Put in the effort though, and ‘Veckatimest’ is a coherent work of hazy, melancholy beauty. Its mostly gentle, bucolic arrangements recall the jazz-folk crossovers of John Martyn or Terry Callier, but its occasional explosions of aggression are unexpected, puncturing the calm atmosphere without remorse. The consistent use of close harmony singing explains the public approval from Robin Pecknold of Fleet Foxes, even if in this context they seem closer to doo wop groups than to Crosby, Stills and Nash. Grizzly Bear also seem less interested in arcane magic realist concerns. For all these reference points, they still seem like a fearlessly contemporary band.
These are not verse-chorus-verse pop songs (and how refreshing that they are not), but they are still informed by a powerful melodic sensibility. It’s perhaps for this reason that I find myself recalling some of the striking sub-sections of songs, rather than the complete songs themselves. There are repeated vocal chants at the end of ‘All We Ask’ and at the centre of ‘Cheerleader’ that substitute for recognisable choruses and are notable for their warmth and inclusiveness. After several listens, some of the album’s more wistful moments become less abstruse. The delightful jazzy flutter of the opening ‘Southern Point’ is particularly charming.
Another important element of this music is the contrast between its peculiar, mysterious gentleness and its moments of abrasive attack. Sometimes the two come together. ‘Hold Still’ is brief but beautiful, all dreamy strummed guitars, but pierced by some Marc Ribot-esque guitar lines that render it disarmingly sinister.

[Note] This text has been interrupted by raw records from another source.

(** C1: A promise settles once. Whatever the threads do afterwards, a settled
    promise keeps its result until the application takes or drops it, and the
    result is of the promise's kind: a response for a request, the completed
    write for a reply, or an error. *)
Theorem promises_settle_once (y : System) (evs : list Event) (y' : System) (i : nat)
    (p p' : Promise) (r : Settlement) :
  reachable side max y → run side max y evs = Some y' →
  promises (store (sess y)) !! i = Some p → slot p = Some r →
  promises (store (sess y')) !! i = Some p' →
  (gone p' = false → slot p' = Some r) ∧ (gone p = true → gone p' = true)
  ∧ fits (answers p') r.
Proof.
  intros Hr Hrun Hp Hs Hp'. pose proof (session_reachable_inv _ _ _ Hr) as Hy.
  destruct (run_le _ _ _ _ _ Hy Hrun) as [_ [_ Hle]].
  destruct (Hle i p Hp) as (q & Hq & Hgone & Hslot & _ & Hans).
  assert (q = p') as -> by congruence. split_and!; [|done|].
  - intros Hg. rewrite Hslot; [done|done|by eexists].
  - rewrite Hans. destruct Hy as [[_ Hst] _ _].
    destruct (state (sess y)); destruct_and!; by eapply ok_value.
Qed.

(** C20: No promise is stranded. A promise still held and unsettled belongs to an
    open session with a pending operation of its kind; closing settles it with
    the closing reason, or a timeout where its deadline has passed, and expiry at
    its deadline settles it with a timeout. *)
Theorem no_promise_stranded (y : System) (i : nat) (p : Promise) :
  reachable side max y →
  promises (store (sess y)) !! i = Some p → gone p = false → slot p = None →
  ∃ o k op, state (sess y) = Open o ∧ operations o !! k = Some op
    ∧ promise (sender op) = i ∧ response (sender op) = answers p
    ∧ (∀ e now, ∃ p', promises (store (close side e now (sess y))) !! i = Some p'
        ∧ slot p' = Some (Err (failure op e now)))
    ∧ (∀ now, (deadline op ≤ now)%Z →
        ∃ p', promises (store (expire now (sess y))) !! i = Some p'
          ∧ slot p' = Some (Err Protocol.Timeout)).
Proof.
  intros Hr Hp Hg Hs. pose proof (session_reachable_inv _ _ _ Hr) as [[_ Hst] _ _].
  destruct (state (sess y)) as [o|e0] eqn:Es.
  - destruct Hst as (_ & _ & _ & Hok & _). destruct (ok_waiting _ _ Hok i p Hp Hg Hs)
      as (k & op & Hop & <-). exists o, k, op. split_and!; try done.
    + symmetry. by eapply ok_kind.
    + intros e now. by eapply close_settles.
    + intros now Hdl. by eapply expire_settles.
  - destruct Hst as (Hok & _). by destruct (ok_waiting _ _ Hok i p Hp Hg Hs) as (? & ? & ? & _).
Qed.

The various impulses directing this music coalesce majestically towards the album’s conclusion, with the astonishing ‘I Live With You’, which manages to combine bombast with tenderness and empathy with anger.
‘Veckatimest’ sounds like a labour of love and care, preoccupied as it is with musical colour, texture and mood. There are few modern rock bands who could craft something this precise whilst also imbuing it with feeling. ‘Veckatimest’ is made all the more complex by its alternating senses of joy and sadness. It requires some work, but it is not impermeable – it gradually reveals its discreet strengths and considerable charms. There will not be many better records released this year.